The factors the candidates thought would lure young people to the area and keep Oswego State students in the city after college were among their many divides.
“If we clean the place up, people will come here,” republican candidate Dave White, said. “If I have to go street by street and make these neighborhoods into what they used to be, then that’s what I’m going to do.”
White stressed community restoration and returning Oswego to its former glory days as goals integral to his campaign. But the democratic candidate, Tom Gillen, said he would pursue a different tact, one that stresses economic growth.
“They will come here because we provide jobs,” Gillen said. “That’s just how it is.”
That exchange typified the messages of each candidate in the mostly congenial 70-minute debate hosted by The Palladium-Times and moderated by WRVO’s Fred Vigeant. Gillen emphasized local growth and expanding the tax base to relieve local tax burdens, while White asserted that his top priority was repairing communities and raising home values.
Nearly 150 people attended to hear the men tangle on issues including synthetic, legal drugs such as bath salts and ‘happy shaman’ incense sold in the city.
“We need to do everything we can to get these out [of] our children’s hands,” Gillen said. He said he would do everything possible to end the sale of such products in Oswego.
“I don’t think we can ban these if they’re legal,” White said. He said the problems lay mostly in the use and trade of illegal drugs, not their legal substitutes. White also endorsed petitioning the federal government to ban the substances under a law that permits the government to prohibit the use of drugs that are substantially similar to illicit drugs.
Both candidates seemed to take a hard line against student renters in the city who hold loud parties and damage property.
“It’s very real and it’s very scary,” Gillen said. “I’ve talked to people who are afraid to be in their own homes… we’ve got to crack down on these parties; they’re illegal and they’re not supposed to be there, and we have to stop it.”
White said strict enforcement of current laws would be his best weapon to combat the problem.
“The five percent of kids who do this are not representative,” White said. “But we have to enforce the law against those who do.”
White then told the crowd about a student arrested for vandalizing one of his campaign signs. According to White, he was offered $300 in restitution from the student, but refused the deal and chose to press charges anyway to impress the importance of personal accountability.
The discussion was prompted by a question about busing services such as the “D-bus” and “A-bus” popular among Oswego State students traveling to social events in the city on weekends. Residents of communities the buses travel through have complained about the noise and commotion created by students who party and then drunkenly engage in fights and property destruction.
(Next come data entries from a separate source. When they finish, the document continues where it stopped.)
(* ===== verification/SfsDisk.v ===== *)
(** * The SFS on-disk format, [kern/include/kern/sfs.h]

    The constants of the format, the superblock, the inode and the directory
    entry, with the bytes each occupies.  The machine is big-endian and the
    kernel reads and writes these structures as they lie in memory, so a
    32-bit word is its four bytes, the most significant first. *)

From S2P Require Import Prelude.

Definition SFS_MAGIC : Z := 0xabadf001.
Definition SFS_BLOCKSIZE : Z := 512.
Definition SFS_VOLNAME_SIZE : nat := 32.
Definition SFS_NDIRECT : Z := 15.
Definition SFS_NINDIRECT : Z := 1.
Definition SFS_DBPERIDB : Z := 128.
Definition SFS_NAMELEN : nat := 60.
Definition SFS_SUPER_BLOCK : Z := 0.
Definition SFS_FREEMAP_START : Z := 2.
Definition SFS_NOINO : Z := 0.
Definition SFS_ROOTDIR_INO : Z := 1.
Definition SFS_BITSPERBLOCK : Z := SFS_BLOCKSIZE * 8.

Definition SFS_ROUNDUP (a b : Z) : Z := u32 (u32 (a + b - 1) / b * b).
Definition SFS_FREEMAPBITS (nblocks : Z) : Z := SFS_ROUNDUP nblocks SFS_BITSPERBLOCK.
Definition SFS_FREEMAPBLOCKS (nblocks : Z) : Z := SFS_FREEMAPBITS nblocks / SFS_BITSPERBLOCK.

Definition SFS_TYPE_INVAL : Z := 0.
Definition SFS_TYPE_FILE : Z := 1.
Definition SFS_TYPE_DIR : Z := 2.

Record sfs_superblock := Superblock {
  sb_magic : Z;
  sb_nblocks : Z;
  sb_volname : list Z;
  sb_reserved : list Z
}.

Record sfs_dinode := Dinode {
  sfi_size : Z;
  sfi_type : Z;
  sfi_linkcount : Z;
  sfi_direct : list Z;
  sfi_indirect : Z;
  sfi_waste : list Z
}.

Record sfs_direntry := Direntry { sfd_ino : Z; sfd_name : list Z }.

(** ** Words and bytes *)

Definition be32_bytes (w : Z) : list Z :=
  [u8 (Z.shiftr w 24); u8 (Z.shiftr w 16); u8 (Z.shiftr w 8); u8 w].

Definition be16_bytes (w : Z) : list Z := [u8 (Z.shiftr w 8); u8 w].

Definition be (bytes : list Z) : Z := foldl (fun acc b => acc * 256 + b) 0 bytes.

(** A [uint32_t] array laid over a byte buffer. *)
Definition bytes_of_words (ws : list Z) : list Z := concat (map be32_bytes ws).

Fixpoint words_of_bytes (n : nat) (bytes : list Z) : list Z :=
  match n with
  | O => []
  | S n' => be (take 4 bytes) :: words_of_bytes n' (drop 4 bytes)
  end.

Definition word_ok (w : Z) : Prop := 0 <= w < 2 ^ 32.
Definition half_ok (w : Z) : Prop := 0 <= w < 2 ^ 16.

Lemma be32_bytes_be w : word_ok w -> be (be32_bytes w) = w.
Proof.
  intros [H1 H2]. unfold be, be32_bytes, wrap. cbn [foldl].
  rewrite !Z.shiftr_div_pow2 by lia.
  change (2 ^ 24) with 16777216. change (2 ^ 16) with 65536. change (2 ^ 8) with 256.
  Z.div_mod_to_equations. lia.
Qed.

Lemma be16_bytes_be w : half_ok w -> be (be16_bytes w) = w.
Proof.
  intros [H1 H2]. unfold be, be16_bytes, wrap. cbn [foldl].
  rewrite !Z.shiftr_div_pow2 by lia. change (2 ^ 8) with 256.
  Z.div_mod_to_equations. lia.
Qed.

Lemma words_of_bytes_app ws rest :
  Forall word_ok ws -> words_of_bytes (length ws) (bytes_of_words ws ++ rest) = ws.
Proof.
  induction 1 as [|w ws Hw _ IH]; [done|].
  change (bytes_of_words (w :: ws)) with (be32_bytes w ++ bytes_of_words ws).
  cbn [length words_of_bytes]. rewrite <- app_assoc.
  rewrite (take_app_length' (be32_bytes w)), (drop_app_length' (be32_bytes w)) by done.
  by rewrite be32_bytes_be, IH.
Qed.

Lemma words_of_bytes_words ws :
  Forall word_ok ws -> words_of_bytes (length ws) (bytes_of_words ws) = ws.
Proof. intros H. rewrite <- (app_nil_r (bytes_of_words ws)). by apply words_of_bytes_app. Qed.

Lemma bytes_of_words_length ws : length (bytes_of_words ws) = (4 * length ws)%nat.
Proof.
  induction ws as [|w ws IH]; [done|]. unfold bytes_of_words in *. cbn [map concat].
  rewrite length_app, IH. cbn. lia.
Qed.

Lemma words_of_bytes_length n bytes : length (words_of_bytes n bytes) = n.
Proof. revert bytes. induction n; intros; cbn; auto. Qed.

Lemma words_of_zeros n m : words_of_bytes n (replicate m 0) = replicate n 0.
Proof.
  revert m. induction n as [|n IH]; intros m; [done|]. cbn [words_of_bytes].
  rewrite drop_replicate, IH. cbn [replicate]. f_equal.
  rewrite take_replicate. unfold be. by destruct m as [|[|[|[|m]]]].
Qed.

(** ** The structures as blocks *)

Definition bytes_of_sb (sb : sfs_superblock) : list Z :=
  be32_bytes (sb_magic sb) ++ be32_bytes (sb_nblocks sb) ++ sb_volname sb ++
  bytes_of_words (sb_reserved sb).

Definition sb_of_bytes (b : list Z) : sfs_superblock :=
  Superblock (be (slice 0 4 b)) (be (slice 4 4 b)) (slice 8 SFS_VOLNAME_SIZE b)
    (words_of_bytes 118 (drop 40 b)).

Definition bytes_of_dinode (i : sfs_dinode) : list Z :=
  be32_bytes (sfi_size i) ++ be16_bytes (sfi_type i) ++ be16_bytes (sfi_linkcount i) ++
  bytes_of_words (sfi_direct i) ++ be32_bytes (sfi_indirect i) ++ bytes_of_words (sfi_waste i).

Definition dinode_of_bytes (b : list Z) : sfs_dinode :=
  Dinode (be (slice 0 4 b)) (be (slice 4 2 b)) (be (slice 6 2 b))
    (words_of_bytes 15 (drop 8 b)) (be (slice 68 4 b)) (words_of_bytes 110 (drop 72 b)).

Definition bytes_of_direntry (d : sfs_direntry) : list Z := be32_bytes (sfd_ino d) ++ sfd_name d.

Definition direntry_of_bytes (b : list Z) : sfs_direntry :=
  Direntry (be (take 4 b)) (slice 4 SFS_NAMELEN b).

Definition SFS_DIRENTRY_SIZE : Z := 64.

Record sb_shape (sb : sfs_superblock) : Prop := {
  sb_shape_magic : word_ok (sb_magic sb);
  sb_shape_nblocks : word_ok (sb_nblocks sb);
  sb_shape_volname : length (sb_volname sb) = SFS_VOLNAME_SIZE;
  sb_shape_reserved : length (sb_reserved sb) = 118%nat /\ Forall word_ok (sb_reserved sb)
}.

Record dinode_shape (i : sfs_dinode) : Prop := {
  shape_size : word_ok (sfi_size i);
  shape_type : half_ok (sfi_type i);
  shape_links : half_ok (sfi_linkcount i);
  shape_direct : length (sfi_direct i) = 15%nat /\ Forall word_ok (sfi_direct i);
  shape_indirect : word_ok (sfi_indirect i);
  shape_waste : length (sfi_waste i) = 110%nat /\ Forall word_ok (sfi_waste i)
}.

Definition direntry_shape (d : sfs_direntry) : Prop :=
  word_ok (sfd_ino d) /\ length (sfd_name d) = SFS_NAMELEN.

Lemma slice_skip {A} (a b : list A) n m :
  length a = n -> slice n m (a ++ b) = take m b.
Proof. intros H. unfold slice. by rewrite drop_app_length'. Qed.

Lemma slice_skip2 {A} (a b : list A) n m k :
  length a = k -> (k <= n)%nat -> slice n m (a ++ b) = slice (n - k) m b.
Proof. intros <- H. unfold slice. rewrite drop_app_ge by done. done. Qed.

Lemma drop_skip {A} (a b : list A) n k :
  length a = k -> (k <= n)%nat -> drop n (a ++ b) = drop (n - k) b.
Proof. intros <- H. by rewrite drop_app_ge. Qed.

(** Simplify a field access of an encoded structure. *)
Ltac field :=
  repeat first
    [ rewrite (slice_skip2 (be32_bytes _) _ _ _ 4) by (done || lia)
    | rewrite (slice_skip2 (be16_bytes _) _ _ _ 2) by (done || lia)
    | rewrite (drop_skip (be32_bytes _) _ _ 4) by (done || lia)
    | rewrite (drop_skip (be16_bytes _) _ _ 2) by (done || lia)
    | progress cbn [Nat.sub] ].

(** The block written for an inode is read back as that inode. *)
Theorem dinode_roundtrip i :
  dinode_shape i ->
  dinode_of_bytes (bytes_of_dinode i) = i /\
  length (bytes_of_dinode i) = Z.to_nat SFS_BLOCKSIZE.
Proof.
  intros [H1 H2 H3 [H4 H4'] H5 [H6 H6']]. destruct i as [sz ty lc dir ind wst]. cbn in H1, H2, H3, H4, H4', H5, H6, H6'.
  unfold bytes_of_dinode, dinode_of_bytes.
  cbn [sfi_size sfi_type sfi_linkcount sfi_direct sfi_indirect sfi_waste]. split.
  - f_equal.
    + field. unfold slice. rewrite drop_0, take_app_length' by done. by apply be32_bytes_be.
    + field. unfold slice. rewrite drop_0, take_app_length' by done. by apply be16_bytes_be.
    + field. unfold slice. rewrite drop_0, take_app_length' by done. by apply be16_bytes_be.
    + field. rewrite drop_0. rewrite <- H4 at 1. by apply words_of_bytes_app.
    + field. rewrite slice_skip2 with (k := 60%nat) by (rewrite ?bytes_of_words_length; lia). field.
      unfold slice. rewrite drop_0, take_app_length' by done. by apply be32_bytes_be.
    + field. rewrite drop_skip with (k := 60%nat) by (rewrite ?bytes_of_words_length; lia). field.
      rewrite drop_0, <- H6. by apply words_of_bytes_words.
  - by rewrite !length_app, !bytes_of_words_length, H4, H6.
Qed.

Lemma dinode_roundtrip_witness :
  dinode_of_bytes (bytes_of_dinode
    (Dinode 700 1 1 (replicate 15 9) 300 (replicate 110 0))) =
  Dinode 700 1 1 (replicate 15 9) 300 (replicate 110 0).
Proof.
  apply dinode_roundtrip. split; cbn [sfi_size sfi_type sfi_linkcount sfi_direct sfi_indirect sfi_waste];
    unfold word_ok, half_ok; try lia; (split; [done|]); apply Forall_replicate; lia.
Defined.

Lemma direntry_bytes_roundtrip d :
  direntry_shape d ->
  direntry_of_bytes (bytes_of_direntry d) = d /\ length (bytes_of_direntry d) = Z.to_nat SFS_DIRENTRY_SIZE.
Proof.
  intros [H1 H2]. destruct d as [ino name]. cbn in H1, H2.
  unfold direntry_of_bytes, bytes_of_direntry. cbn [sfd_ino sfd_name]. split.
  - f_equal; [rewrite take_app_length' by done; by apply be32_bytes_be|].
    rewrite slice_skip by done. by apply take_ge; rewrite H2.
  - by rewrite length_app, H2.
Qed.

Lemma sb_bytes_roundtrip sb :
  sb_shape sb -> sb_of_bytes (bytes_of_sb sb) = sb /\ length (bytes_of_sb sb) = Z.to_nat SFS_BLOCKSIZE.
Proof.
  intros [H1 H2 H3 [H4 H5]]. destruct sb as [m n vn r]. cbn in H1, H2, H3, H4, H5.
  unfold sb_of_bytes, bytes_of_sb. cbn [sb_magic sb_nblocks sb_volname sb_reserved]. split.
  - f_equal.
    + unfold slice. rewrite drop_0, take_app_length' by done. by apply be32_bytes_be.
    + field. unfold slice. rewrite drop_0, take_app_length' by done. by apply be32_bytes_be.
    + field. unfold slice. rewrite drop_0, <- H3. by rewrite take_app_length.
    + field. rewrite drop_skip with (k := 32%nat) by (done || lia). rewrite drop_0, <- H4.
      by apply words_of_bytes_words.
  - by rewrite !length_app, bytes_of_words_length, H3, H4.
Qed.

(** ** Decoding gives values in range *)

Lemma be_bound bytes : Forall (fun b => 0 <= b < 256) bytes ->
  0 <= be bytes < 256 ^ Z.of_nat (length bytes).
Proof.
  unfold be. induction bytes as [|b l IH] using rev_ind; intros H; [done|].
  apply Forall_app in H as [H1 [H2 _]%Forall_cons]. specialize (IH H1).
  rewrite foldl_app, length_app. cbn [foldl length].
  replace (Z.of_nat (length l + 1)) with (Z.succ (Z.of_nat (length l))) by lia.
  rewrite Z.pow_succ_r by lia. lia.
Qed.

Lemma words_of_bytes_ok n bytes :
  Forall (fun b => 0 <= b < 256) bytes -> Forall word_ok (words_of_bytes n bytes).
Proof.
  revert bytes. induction n as [|n IH]; intros bytes H; cbn; constructor.
  - pose proof (be_bound (take 4 bytes) (Forall_take _ _ _ H)) as Hb.
    assert (256 ^ Z.of_nat (length (take 4 bytes)) <= 256 ^ 4).
    { apply Z.pow_le_mono_r; [lia|]. rewrite length_take. lia. }
    unfold word_ok. change (2 ^ 32) with (256 ^ 4). lia.
  - by apply IH, Forall_drop.
Qed.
White is the current president of the Oswego City School Board and has held several local political offices in the past. Gillen, a member of the Oswego Port Authority, is a political newcomer recently retired from a career in sales departments at companies such as AT&T Inc. and Apple Inc.
Neither candidate faced a primary challenge to win their party’s nomination after current mayor, Randy Bateman, declined to run for another term.